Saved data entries
·····

Lemma notifyForwarded_prio addr blk src ts p sw (w w' : W) :
  Forwarding.notifyForwardedDataFromProducer addr blk src ts p sw w = Ok (tt, w') ->
  ctl_frame (ctl w) (ctl w') /\ recv (fwd w') ⊆ {[addr]} ∪ recv (fwd w) /\
  prio_after_recv (prio w) (isPowered w) p sw = Ok (prio w').
Proof.
  unfold Forwarding.notifyForwardedDataFromProducer. rewrite (cc_stalls CC). intros H.
  apply bind_ok in H as (w0 & w1 & [= <- <-] & H).
  apply bind_ok in H as (c & w1 & H1 & H). kept same in H1 by solve_same.
  apply bind_ok in H as (u & w2 & H2 & H). kept same in H2 by solve_same.
  apply bind_ok in H as (? & ? & [_ ->]%massert_ok & H).
  apply bind_ok in H as (? & ? & [_ ->]%massert_ok & H).
  apply bind_ok in H as (uid & ? & [_ ->]%lift_ok & H).
  apply bind_ok in H as (? & ? & [_ ->]%massert_ok & H).
  apply bind_ok in H as (? & ? & [[= <-] ->]%lift_ok & H).
  apply bind_ok in H as ([] & w3 & H3 & H).
  assert (grows addr w3 w') as (Hg1 & Hg2 & Hg3).
  { kept (grows addr) in H by (unfold Forwarding.checkSpecLimits; solve_grows). done. }
  assert (same w w2) as Hs by (by trans w1). clear H1 H2 H.
  apply switchHwPrio_frame in H3 as (Hc & Hf & _ & Hp).
  rewrite (same_isPowered _ _ Hs) in Hp.
  pose proof (same_frame _ _ Hs) as [Hs1 [Hs2 Hs3]].
  unfold recv in *. rewrite Hc, Hf in *. split; [by etrans|]. split; [set_solver|].
  unfold prio in *. cbn in Hg2. congruence.
Qed.
(** *** Begin, commit and abort *)

(** A new transaction: later than the ones before, without priority and
    without consumed data. *)
Record begins (w w' : W) : Prop := {
  bg_version : m_version (ctl w') = m_version (ctl w);
  bg_uid : m_currentHtmUid (ctl w) < m_currentHtmUid (ctl w');
  bg_before : m_transactionLevel (ctl w) = 0;
  bg_level : m_transactionLevel (ctl w') = 1;
  bg_prio : prio w' = NC_PRIO_VALUE;
  bg_recv : recv (fwd w') = ∅
}.

Lemma not_consumer_recv (w : W) : isConsumer w = false <-> recv (fwd w) = ∅.
Proof.
  unfold isConsumer, recv, emptyb. rewrite dom_empty_iff_L.
  destruct (bool_decide_reflect (m_recvDataForwardedFromProducer (fwd w) = ∅)); naive_solver.
Qed.

Lemma assert_not_forwarding_inv (w w' : W) u :
  InterfaceManager.assert_not_forwarding w = Ok (u, w') -> recv (fwd w') = ∅.
Proof.
  unfold InterfaceManager.assert_not_forwarding. rewrite (cc_fwd CC). cbn [when]. intros H.
  m_inv. apply not_consumer_recv. by apply negb_true_iff.
Qed.

Lemma keeps_begin_versioning pkt : keeps (frame (C := C)) (InterfaceManager.begin_versioning pkt).
Proof. unfold InterfaceManager.begin_versioning. keeps. Qed.
#[local] Hint Resolve keeps_begin_versioning : keeps.

Lemma beginTransaction_begins pkt (w w' : W) :
  InterfaceManager.beginTransaction pkt w = Ok (tt, w') -> begins w w'.
Proof.
  unfold InterfaceManager.beginTransaction. rewrite (cc_fwd CC). intros H.
  apply bind_ok in H as (? & ? & [= <- <-] & H).
  apply bind_ok in H as (? & ? & [Hl%Z.eqb_eq ->]%massert_ok & H).
  do 2 apply bind_ok in H as (? & ? & [_ ->]%massert_ok & H).
  apply bind_ok in H as (? & w1 & [= _ <-] & H).
  apply bind_ok in H as (? & ? & [_ ->]%massert_ok & H).
  apply bind_ok in H as (? & ? & [Hu%Z.ltb_lt ->]%massert_ok & H).
  apply bind_ok in H as (? & ? & [_ ->]%massert_ok & H).
  apply bind_ok in H as (? & w2 & [= _ <-] & H).
  apply bind_ok in H as (? & w3 & [= _ <-] & H).
  match type of H with _ ?x = _ => set (w3 := x) in * end.
  apply bind_ok in H as (? & w4 & H4 & H). kept (frame (C := C)) in H4 by keeps.
  apply bind_ok in H as (? & w5 & H5 & H).
  kept (frame (C := C)) in H5 by (unfold ConflictManager.beginTransaction; keeps).
  apply bind_ok in H as (? & w6 & H6 & H). pose proof (assert_not_forwarding_inv _ _ _ H6) as He.
  kept (frame (C := C)) in H6 by (unfold InterfaceManager.assert_not_forwarding; keeps).
  apply bind_ok in H as (? & w6' & H6' & H). kept (frame (C := C)) in H6' by keeps.
  apply bind_ok in H as (? & ? & [= <- <-] & H).
  apply bind_ok in H as (pw & ? & [_ ->]%lift_ok & H).
  apply bind_ok in H as (? & w7 & H7 & H). kept (frame (C := C)) in H7 by keeps.
  apply bind_ok in H as (? & w8 & H8 & H). kept (frame (C := C)) in H8 by keeps.
  apply bind_ok in H as (? & w9 & H9 & H). kept (frame (C := C)) in H9 by keeps.
  apply bind_ok in H as (? & ? & [= <- <-] & H).
  apply bind_ok in H as (? & w10 & H10 & H). kept (frame (C := C)) in H10 by keeps.
  apply massert_ok in H as [Hp%Z.eqb_eq ->].
  assert (frame w3 w6) as H3 by (by trans w4; [|trans w5]).
  assert (frame w6 w10) as H6_10 by (by trans w6'; [|trans w7; [|trans w8; [|trans w9]]]).
  assert (frame w3 w10) as ((Hv & Hu' & Hl') & _) by (by trans w6).
  destruct H6_10 as (_ & _ & Hr).
  destruct H10 as (_ & Hp10 & _). unfold w3 in Hv, Hu', Hl'. cbn in Hv, Hu', Hl'.
  split; [done|lia|done|lia|unfold prio; congruence|set_solver].
Qed.
(** The transaction is over. *)
Record ends (w w' : W) : Prop := {
  en_version : m_version (ctl w') = m_version (ctl w);
  en_uid : m_currentHtmUid (ctl w') = m_currentHtmUid (ctl w);
  en_level : m_transactionLevel (ctl w') = 0;
  en_prio : prio w' = NC_PRIO_VALUE;
  en_recv : recv (fwd w') = ∅
}.

Lemma keeps_profileHtmFwdTransaction aborted i :
  keeps (frame (C := C)) (profileHtmFwdTransaction aborted i).
Proof.
  unfold profileHtmFwdTransaction, profile_producer, profile_consumer, profile_power,
    profile_no_power, type_rate, incr. keeps.
Qed.
#[local] Hint Resolve keeps_profileHtmFwdTransaction : keeps.

Lemma keeps_nacked_changed l : keeps (frame (C := C)) (InterfaceManager.nacked_changed l).
Proof.
  induction l as [|[a d] l IH]; cbn [InterfaceManager.nacked_changed]; unfold incr; keeps.
Qed.
#[local] Hint Resolve keeps_nacked_changed : keeps.

Lemma keeps_profile_nacked : keeps (frame (C := C)) InterfaceManager.profile_nacked.
Proof. unfold InterfaceManager.profile_nacked, incr. keeps. Qed.
#[local] Hint Resolve keeps_profile_nacked : keeps.

Lemma keeps_clear_checked : keeps (frame (C := C)) InterfaceManager.clear_checked.
Proof. unfold InterfaceManager.clear_checked. keeps. Qed.
#[local] Hint Resolve keeps_clear_checked : keeps.

Lemma keeps_commit_stats pkt : keeps (frame (C := C)) (InterfaceManager.commit_stats pkt).
Proof. unfold InterfaceManager.commit_stats. keeps. Qed.

Lemma keeps_commit_forwarding : keeps (frame (C := C)) InterfaceManager.commit_forwarding.
Proof. unfold InterfaceManager.commit_forwarding, InterfaceManager.reset_forwarding. keeps. Qed.
#[local] Hint Resolve keeps_commit_forwarding : keeps.

(** A commit asserts that every consumed block was validated. *)
Lemma commit_eager_lazy_recv (w w' : W) u :
  InterfaceManager.commit_eager_lazy w = Ok (u, w') -> frame w w' /\ recv (fwd w') = ∅.
Proof.
  intros H. split.
  { kept (frame (C := C)) in H by (unfold InterfaceManager.commit_eager_lazy; keeps). done. }
  unfold InterfaceManager.commit_eager_lazy in H. m_inv.
  match goal with H : InterfaceManager.commit_forwarding ?v = _ |- _ =>
    pose proof (keeps_commit_forwarding _ _ _ H) as (_ & _ & Hr);
    unfold InterfaceManager.commit_forwarding in H; rewrite (cc_fwd CC) in H;
    cbn [when] in H; apply bind_ok in H as (? & ? & [= <- <-] & H);
    apply bind_ok in H as (? & ? & [Hn%negb_true_iff%not_consumer_recv _]%massert_ok & _)
  end.
  set_solver.
Qed.

Lemma commit_ends pkt (w w' : W) :
  m_transactionLevel (ctl w) = 1 ->
  InterfaceManager.commitTransaction pkt w = Ok (tt, w') -> ends w w'.
Proof.
  intros Hl. unfold InterfaceManager.commitTransaction. intros H.
  apply bind_ok in H as (? & ? & [= <- <-] & H). rewrite Hl in H. cbn [Z.ltb Z.compare] in H.
  do 3 apply bind_ok in H as (? & ? & [_ ->]%massert_ok & H).
  apply bind_ok in H as (? & w1 & H1 & H). cbn [Z.eqb Pos.eqb when] in H1.
  apply bind_ok in H as (? & w2 & [= _ <-] & H). apply bind_ok in H as (? & w2 & [= _ <-] & H).
  kept (frame (C := C)) in H by keeps. destruct H as ((Hv & Hu & Hlev) & Hp & Hr).
  cbn in Hv, Hu, Hlev, Hp.
  unfold InterfaceManager.commit_outermost in H1.
  apply bind_ok in H1 as (? & ? & [= <- <-] & H).
  apply bind_ok in H as (? & w2 & H2 & H). kept (frame (C := C)) in H2 by keeps.
  apply bind_ok in H as (? & w3 & H3 & H). kept (frame (C := C)) in H3 by keeps.
  apply bind_ok in H as (? & w4 & H4 & H). unfold InterfaceManager.commit_versioning in H4.
  rewrite (cc_lazy_vm CC), (cc_eager_cd CC) in H4. apply commit_eager_lazy_recv in H4 as [H4 He].
  apply bind_ok in H as (? & w5 & H5 & H).
  kept (frame (C := C)) in H5 by (unfold ConflictManager.commitTransaction; keeps).
  apply bind_ok in H as (? & w6 & H6 & H). kept (frame (C := C)) in H6 by keeps.
  apply bind_ok in H as (? & w7 & H7 & H). kept (frame (C := C)) in H7 by keeps.
  apply bind_ok in H as (? & ? & [= <- <-] & H).
  do 2 apply bind_ok in H as (? & ? & [_ ->]%massert_ok & H).
  apply bind_ok in H as (? & w8 & H8 & H). kept (frame (C := C)) in H8 by keeps.
  apply bind_ok in H as (? & w9 & [= _ <-] & H).
  apply keeps_commit_stats in H as ((Hv9 & Hu9 & Hl9) & Hp9 & Hr9). cbn in Hv9, Hu9, Hl9, Hp9.
  assert (frame w4 w8) as H48 by (by trans w5; [|trans w6; [|trans w7]]).
  assert (frame w w8) as ((Hv8 & Hu8 & Hl8) & _) by (by trans w2; [|trans w3; [|trans w4]]).
  destruct H48 as (_ & _ & Hr8). unfold recv in Hr9. cbn in Hr9.
  split; [congruence..|lia| |]; unfold prio; [congruence|]. unfold recv in *. set_solver.
Qed.
Lemma keeps_profileHtmFailureFaultCause c :
  keeps (frame (C := C)) (profileHtmFailureFaultCause c).
Proof. unfold profileHtmFailureFaultCause, incr. keeps. Qed.
#[local] Hint Resolve keeps_profileHtmFailureFaultCause : keeps.

Lemma keeps_discardWriteSet :
  keeps (frame (C := C)) InterfaceManager.discardWriteSetFromL1DataCache.
Proof.
  unfold InterfaceManager.discardWriteSetFromL1DataCache, InterfaceManager.discard_written,
    InterfaceManager.deallocate. keeps.
Qed.
#[local] Hint Resolve keeps_discardWriteSet : keeps.

Lemma keeps_discardForwarded :
  keeps (frame (C := C)) InterfaceManager.discardForwardedDataFromL1DataCache.
Proof.
  unfold InterfaceManager.discardForwardedDataFromL1DataCache,
    InterfaceManager.discard_forwarded, InterfaceManager.deallocate. keeps.
Qed.
#[local] Hint Resolve keeps_discardForwarded : keeps.

Lemma keeps_clear_recv :
  keeps fwd_frame (set! m_recvDataForwardedFromProducer := ∅).
Proof. apply keeps_modify. intros f. split; [done|]. unfold recv. cbn. set_solver. Qed.
#[local] Hint Resolve keeps_clear_recv : keeps.

Lemma keeps_abort_forwarding : keeps (frame (C := C)) InterfaceManager.abort_forwarding.
Proof. unfold InterfaceManager.abort_forwarding, InterfaceManager.reset_forwarding. keeps. Qed.

Lemma abort_forwarding_recv (w w' : W) u :
  InterfaceManager.abort_forwarding w = Ok (u, w') -> recv (fwd w') = ∅.
Proof.
  unfold InterfaceManager.abort_forwarding. rewrite (cc_fwd CC). cbn [when]. intros H. m_inv.
  repeat match goal with H : on_fwd (modify _) _ = Ok _ |- _ => injection H as <- end.
  unfold recv. cbn. set_solver.
Qed.

Lemma abort_eager_lazy_ends (w w' : W) u :
  InterfaceManager.abort_eager_lazy w = Ok (u, w') ->
  ctl_frame (ctl w) (ctl w') /\ recv (fwd w') = ∅ /\ prio w' = NC_PRIO_VALUE.
Proof.
  unfold InterfaceManager.abort_eager_lazy. intros H.
  apply bind_ok in H as (? & ? & [= <- <-] & H).
  apply bind_ok in H as (pw & ? & [_ ->]%lift_ok & H).
  apply bind_ok in H as (? & w1 & H1 & H). kept (frame (C := C)) in H1 by (unfold incr; keeps).
  apply bind_ok in H as (? & w2 & H2 & H). pose proof (abort_forwarding_recv _ _ _ H2) as He.
  apply keeps_abort_forwarding in H2.
  apply bind_ok in H as (? & w3 & [= _ <-] & H).
  kept (frame (C := C)) in H by keeps.
  assert (frame w w2) as [H3 _] by (by trans w1). destruct H as (H4 & Hp & Hr).
  cbn in H4, Hp. unfold recv in *. cbn in Hr. split; [by etrans|]. split; [set_solver|done].
Qed.

Lemma abort_lazy_ends pkt (w w' : W) u :
  InterfaceManager.abort_lazy pkt w = Ok (u, w') ->
  ctl_frame (ctl w) (ctl w') /\ recv (fwd w') = ∅ /\ prio w' = NC_PRIO_VALUE.
Proof.
  unfold InterfaceManager.abort_lazy. rewrite (cc_lazy_vm CC), (cc_eager_cd CC). intros H.
  apply bind_ok in H as (? & ? & [= <- <-] & H).
  apply bind_ok in H as (? & w2 & H2 & H). kept (frame (C := C)) in H2 by keeps.
  apply bind_ok in H as (? & w3 & H3 & H). apply abort_eager_lazy_ends in H3 as (H3 & He & Hp).
  kept (frame (C := C)) in H
    by (unfold InterfaceManager.abort_stats, ConflictManager.restartTransaction; keeps).
  destruct H2 as [H2 _], H as (H4 & Hp4 & Hr4). split; [by etrans; [|etrans]|].
  unfold prio in *. split; [set_solver|congruence].
Qed.

Lemma keeps_abort_at_commit : keeps (frame (C := C)) InterfaceManager.abort_at_commit.
Proof. unfold InterfaceManager.abort_at_commit. keeps. Qed.

Lemma keeps_abort_flag : keeps (frame (C := C)) InterfaceManager.abort_flag.
Proof. unfold InterfaceManager.abort_flag. keeps. Qed.
#[local] Hint Resolve keeps_abort_at_commit keeps_abort_flag : keeps.

Lemma abort_level_inv (w w' : W) u :
  InterfaceManager.abort_level w = Ok (u, w') ->
  w' = w <| ctl := (ctl w) <| m_transactionLevel := 0 |> |>.
Proof.
  unfold InterfaceManager.abort_level. rewrite (cc_lazy_vm CC). intros H. m_inv. m_case.
  match goal with H : on_ctl _ _ = _ |- _ => by injection H as <- end.
Qed.
Lemma regs_setAccessOnForwardBlock addr off len wr :
  keeps regs (Forwarding.setAccessOnForwardBlock addr off len wr).
Proof.
  apply keeps_of_at. intros w. unfold Forwarding.setAccessOnForwardBlock. apply keeps_at_get.
  destruct (m_recvDataForwardedFromProducer (fwd w) !! addr) as [d|] eqn:Ed; [|done].
  destruct (m_allReceivedData (fwd w) !! addr) as [i|] eqn:Ei; [|done].
  apply keeps_at_lift. intros m1 _. apply keeps_at_lift. intros m2 _.
  assert (forall d i, keeps_at regs
    (do* on_fwd (upd! m_recvDataForwardedFromProducer ::= <[addr := d]>);
     on_fwd (upd! m_allReceivedData ::= <[addr := i]>)) w) as Hk.
  { intros d' i'. apply keeps_at_seq; [typeclasses eauto|by apply regs_at_insert_recv|].
    intros u w1 [= _ <-] r w' [= _ <-] Hw.
    match type of Hw with fwd_ok ?v => apply (fwd_ok_received v); [|exact Hw] end.
    cbn. rewrite dom_insert_L. apply elem_of_dom_2 in Ei. set_solver. }
  destruct wr; [apply keeps_at_lift; intros m3 _|apply keeps_at_ret]; apply Hk.
Qed.

(** *** Sent blocks *)

Lemma forwardings_ok_modified last rest :
  forwardings_ok (last :: rest) -> forwardings_ok (last <| fi_modified := true |> :: rest).
Proof. intros (l & r & [= -> ->] & H). by exists (l <| fi_modified := true |>), r. Qed.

·····

THE TASK:
Whenever a line in the entries holds the word "incr", copy that line.

TASK ANSWER:
    profile_no_power, type_rate, incr. keeps.
  induction l as [|[a d] l IH]; cbn [InterfaceManager.nacked_changed]; unfold incr; keeps.
Proof. unfold InterfaceManager.profile_nacked, incr. keeps. Qed.
Proof. unfold profileHtmFailureFaultCause, incr. keeps. Qed.
  apply bind_ok in H as (? & w1 & H1 & H). kept (frame (C := C)) in H1 by (unfold incr; keeps).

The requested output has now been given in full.